1.4 Roofline Analysis

Roofline Analysis #

When an algorithm is run on hardware, there are three dominant constraints:

  1. How many floating-point operations the chip can perform per second ("OPs/sec")
  2. How many bytes per second the chip (or system) can move in memory or across an interconnect ("bandwidth")
  3. How much memory you have in total (on-chip, off-chip, network) to hold data.

A roofline model blends all of these to give upper and lower bounds on runtime: The time an operation takes cannot be less than the you’d get if you were just limited by compute. More precisely,

$$T_{\text{math}} = \frac{\text{Computation OPs}}{\text{Accelerator OPs/s}}, \hspace{3ex} T_{\text{comm}} = \frac{\text{Communication bytes}}{\text{Memory Bandwidth bytes/s}}$$

Clearly, an upper bound on the latency of any operation is given by $T_{\text{math}} + T_{\text{comm}}$. Moreover, usually computation can be overlapped with communication. With a perfect overlap, we get a lower bound on the latency of any operation/algorithm to be $\text{max}\left(T_{\text{math}}, T_{\text{comm}}\right)$.

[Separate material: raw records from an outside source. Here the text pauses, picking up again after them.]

Lemma children_ids_within_descendant_ids_witness :
  (Organization.children_ids Sample.forest Sample.org_A `sublist_of` [2; 3] ∧
   head [2; 3] = head (Organization.children_ids Sample.forest Sample.org_A) ∧
   ([2; 3] = [] ↔
    Organization.children_ids Sample.forest Sample.org_A = [])) ∧
  ∃ n ids,
    (∀ fuel, (n ≤ fuel)%nat →
       Organization.descendant_ids Sample.forest fuel Sample.org_A
       = Done ids) ∧
    Organization.children_ids Sample.forest Sample.org_A `sublist_of` ids ∧
    head ids = head (Organization.children_ids Sample.forest Sample.org_A) ∧
    (ids = [] ↔ Organization.children_ids Sample.forest Sample.org_A = []).
Proof.
  destruct (children_ids_within_descendant_ids Sample.forest Sample.org_A)
    as [Hret Htotal].
  split.
  - apply (Hret 3%nat). reflexivity.
  - apply Htotal.
    + exact sample_forest_primary_key.
    + exact sample_forest_acyclic.
    + simpl. left.
Defined.

Section tree_reading.
Variable db : Db.
Abbreviation children := (Organization.children db).
Abbreviation descendants := (Organization.descendants db).
Abbreviation descendant_tree := (Organization.descendant_tree db).

Lemma tree_ids_node i n ch k :
  Tree.ids (Organization.TreeNode i n ch k) = i :: Tree.forest_ids ch.
Proof.
  simpl. f_equal. unfold Tree.forest_ids.
  induction ch as [|t ch IH]; [done|]. simpl. by rewrite IH.
Qed.

Lemma tree_total_node i n ch k :
  Tree.total_authors (Organization.TreeNode i n ch k)
  = (k + Tree.forest_total_authors ch)%nat.
Proof.
  simpl. f_equal. unfold Tree.forest_total_authors.
  induction ch as [|t ch IH]; [done|]. simpl. by rewrite IH.
Qed.

Lemma descendant_tree_reads fuel o ds t :
  descendants fuel o = Done ds → descendant_tree fuel o = Done t →
  Tree.forest_ids t = organization.id <$> ds ∧
  Tree.forest_total_authors t
  = sum_list (Organization.number_of_authors db <$> ds).
Proof.
  revert o ds t. induction fuel as [|fuel IH]; intros o ds t; [done|].
  intros (subs & HF & ->)%descendants_S (ts & HT & ->)%descendant_tree_S.
  revert ts HT. unfold blocks, Tree.forest_ids, Tree.forest_total_authors.
  induction HF as [|c dc cs subs Hc _ IHF]; intros ts HT.
  - by apply Forall2_nil_inv_l in HT as ->.
  - apply Forall2_cons_inv_l in HT as (tc & ts' & Htc & HT & ->).
    destruct (IH c dc tc Hc Htc) as [Hids Htotal].
    destruct (IHF ts' HT) as [Hids' Htotal'].
    change (zip_with (tree_node_of db) (c :: cs) (tc :: ts')) with
      (tree_node_of db c tc :: zip_with (tree_node_of db) cs ts').
    change (zip_with cons (c :: cs) (dc :: subs)) with
      ((c :: dc) :: zip_with cons cs subs).
    rewrite !fmap_cons. unfold tree_node_of at 1 3.
    rewrite tree_ids_node, tree_total_node, Hids, Htotal.
    change (concat ((c :: dc) :: zip_with cons cs subs)) with
      (c :: dc ++ concat (zip_with cons cs subs)).
    split.
    + change (concat (?l :: ?ls)) with (l ++ concat ls).
      rewrite Hids', fmap_cons, fmap_app. done.
    + rewrite fmap_cons, fmap_app.
      change (sum_list (?n :: ?ns)) with (n + sum_list ns)%nat.
      rewrite sum_list_app, Htotal'. lia.
Qed.

Lemma descendant_tree_top fuel o t :
  descendant_tree fuel o = Done t →
  Forall2 (λ c node, ∃ sub, node = tree_node_of db c sub) (children o) t.
Proof.
  destruct fuel as [|fuel]; [done|].
  intros (ts & HT & ->)%descendant_tree_S.
  induction HT as [|c tc cs ts _ _ IH]; simpl; constructor; eauto.
Qed.
End tree_reading.

(** X8: [descendant_tree] and [descendant_ids] describe the same walk: read
    dictionary first, then its ['children'], the ids in the tree are
    [descendant_ids]; the tree has one dictionary per child, in child
    order, carrying that child's id, name and [number_of_authors]. *)
Theorem descendant_tree_flattens_to_descendant_ids db o fuel t :
  Organization.descendant_tree db fuel o = Done t →
  Organization.descendant_ids db fuel o = Done (Tree.forest_ids t) ∧
  Forall2 (λ c node,
             ∃ sub, node = Organization.TreeNode
                             (organization.id c) (organization.name c) sub
                             (Organization.number_of_authors db c))
          (Organization.children db o) t.
Proof.
  intros Ht. split.
  - destruct (proj2 (descendant_tree_returns_iff db fuel o)) as [ds Hds];
      [eauto|].
    unfold Organization.descendant_ids. rewrite Hds. simpl.
    by rewrite (proj1 (descendant_tree_reads db fuel o ds t Hds Ht)).
  - by eapply descendant_tree_top.
Qed.

Lemma descendant_tree_flattens_to_descendant_ids_witness :
  Organization.descendant_ids Sample.forest 3 Sample.org_A
  = Done (Tree.forest_ids
            [Organization.TreeNode 2 "B"
               [Organization.TreeNode 3 "C" [] 1] 0]).
Proof.
  apply (descendant_tree_flattens_to_descendant_ids Sample.forest
           Sample.org_A 3).
  reflexivity.
Defined.

(** ** Author counts over a subtree *)

Lemma length_filter_split {A : Type} (P Q R : A → Prop)
    `{∀ x, Decision (P x)} `{∀ x, Decision (Q x)} `{∀ x, Decision (R x)}
    (l : list A) :
  (∀ x, R x ↔ P x ∨ Q x) → (∀ x, P x → Q x → False) →
  length (filter R l) = (length (filter P l) + length (filter Q l))%nat.
Proof.
  intros HR Hdisj. induction l as [|x l IH]; [done|].
  rewrite !filter_cons.
  destruct (decide (P x)) as [HP|HP], (decide (Q x)) as [HQ|HQ];
    [by destruct (Hdisj x)|..].
  - rewrite decide_True by (apply HR; by left). simpl. lia.
  - rewrite decide_True by (apply HR; by right). simpl. lia.
  - rewrite decide_False by (rewrite HR; tauto). done.
Qed.

Lemma member_counts db (orgs : list organization.row) :
  NoDup (organization.id <$> orgs) →
  sum_list (Organization.number_of_authors db <$> orgs)
  = length (filter (member_of orgs) (author_rows db)).
Proof.
  induction orgs as [|d orgs IH]; intros Hnd.
  - simpl. induction (author_rows db) as [|a l IHl]; [done|].
    rewrite filter_cons, decide_False; [done|].
    unfold member_of. apply not_elem_of_nil.
  - rewrite fmap_cons in Hnd. apply NoDup_cons in Hnd as [Hd Hnd].
    rewrite fmap_cons.
    change (sum_list (?n :: ?ns)) with (n + sum_list ns)%nat.
    rewrite (IH Hnd). unfold Organization.number_of_authors at 1.
    unfold Organization.authors. symmetry.
    apply length_filter_split.
    + intros a. unfold member_of. rewrite fmap_cons, elem_of_cons. done.
    + intros a Ha Hin. unfold member_of in Hin. rewrite Ha in Hin.
      apply list_elem_of_fmap in Hin as (d' & [= Heq] & Hd').
      apply Hd. rewrite Heq. by apply list_elem_of_fmap_2.
Qed.

(** X9: on a forest with unique ids, the [number_of_authors] entries of
    [descendant_tree], added to the organization's own [number_of_authors],
    give the number of author rows that reference the organization or one
    of its descendants. *)
Theorem subtree_author_total db o fuel ds t :
  Hierarchy.primary_key db → Hierarchy.acyclic db →
  o ∈ organization_rows db →
  Organization.descendants db fuel o = Done ds →
  Organization.descendant_tree db fuel o = Done t →
  (Organization.number_of_authors db o + Tree.forest_total_authors t)%nat
  = length (filter (member_of (o :: ds)) (author_rows db)).
Proof.
  intros Hpk Hacyclic Ho Hds Ht.
  rewrite (proj2 (descendant_tree_reads db fuel o ds t Hds Ht)).
  rewrite <-(member_counts db (o :: ds)); [done|].
  rewrite fmap_cons. apply NoDup_cons. split.
  - intros (d & Heq & Hd)%list_elem_of_fmap.
    by apply (descendant_id_differs db fuel o ds d Hpk Hacyclic Ho Hds Hd).
  - apply NoDup_fmap_2_strong.
    + intros x y Hx Hy. apply (id_inj_rows db Hpk).
      * by apply (descendants_sound db Hpk fuel o ds x Ho Hds).
      * by apply (descendants_sound db Hpk fuel o ds y Ho Hds).
    + by apply (descendants_NoDup db Hpk Hacyclic fuel o).
Qed.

If communication and computation overlap perfectly, then whenever $T_{\text{math}} > T_{\text{comm}}$, the hardware stays fully utilized – a compute-bound regime. But if $T_{\text{math}} < T_{\text{comm}}$, we enter a communication-bound regime, meaning some compute capacity goes unused while the system waits on data transfers.

This is often formalized in terms of Accelerator intensity, which is a characteristic of the accelerator, and Computation intensity, which is a function of an operation/algorithm. These are defined as:

$$\text{Accelerator intensity} = \frac{\text{Accelerator OPs/s}}{\text{Bandwidth bytes/s}}$$ $$\text{Computation intensity} = \frac{\text{Computation OPs}}{\text{Communication bytes}}$$

If an operations has high computation intensity, it will tend to be compute-bound (i.e., you’re spending lots of FLOPs per byte of data moved). If it has low intensity, it will tend to be communication or memory bound (you’re moving a lot of data for each FLOP).

Sliding Window Attention Mechanism

Visualization of roofline analysis (credits: How To Scale Your Model)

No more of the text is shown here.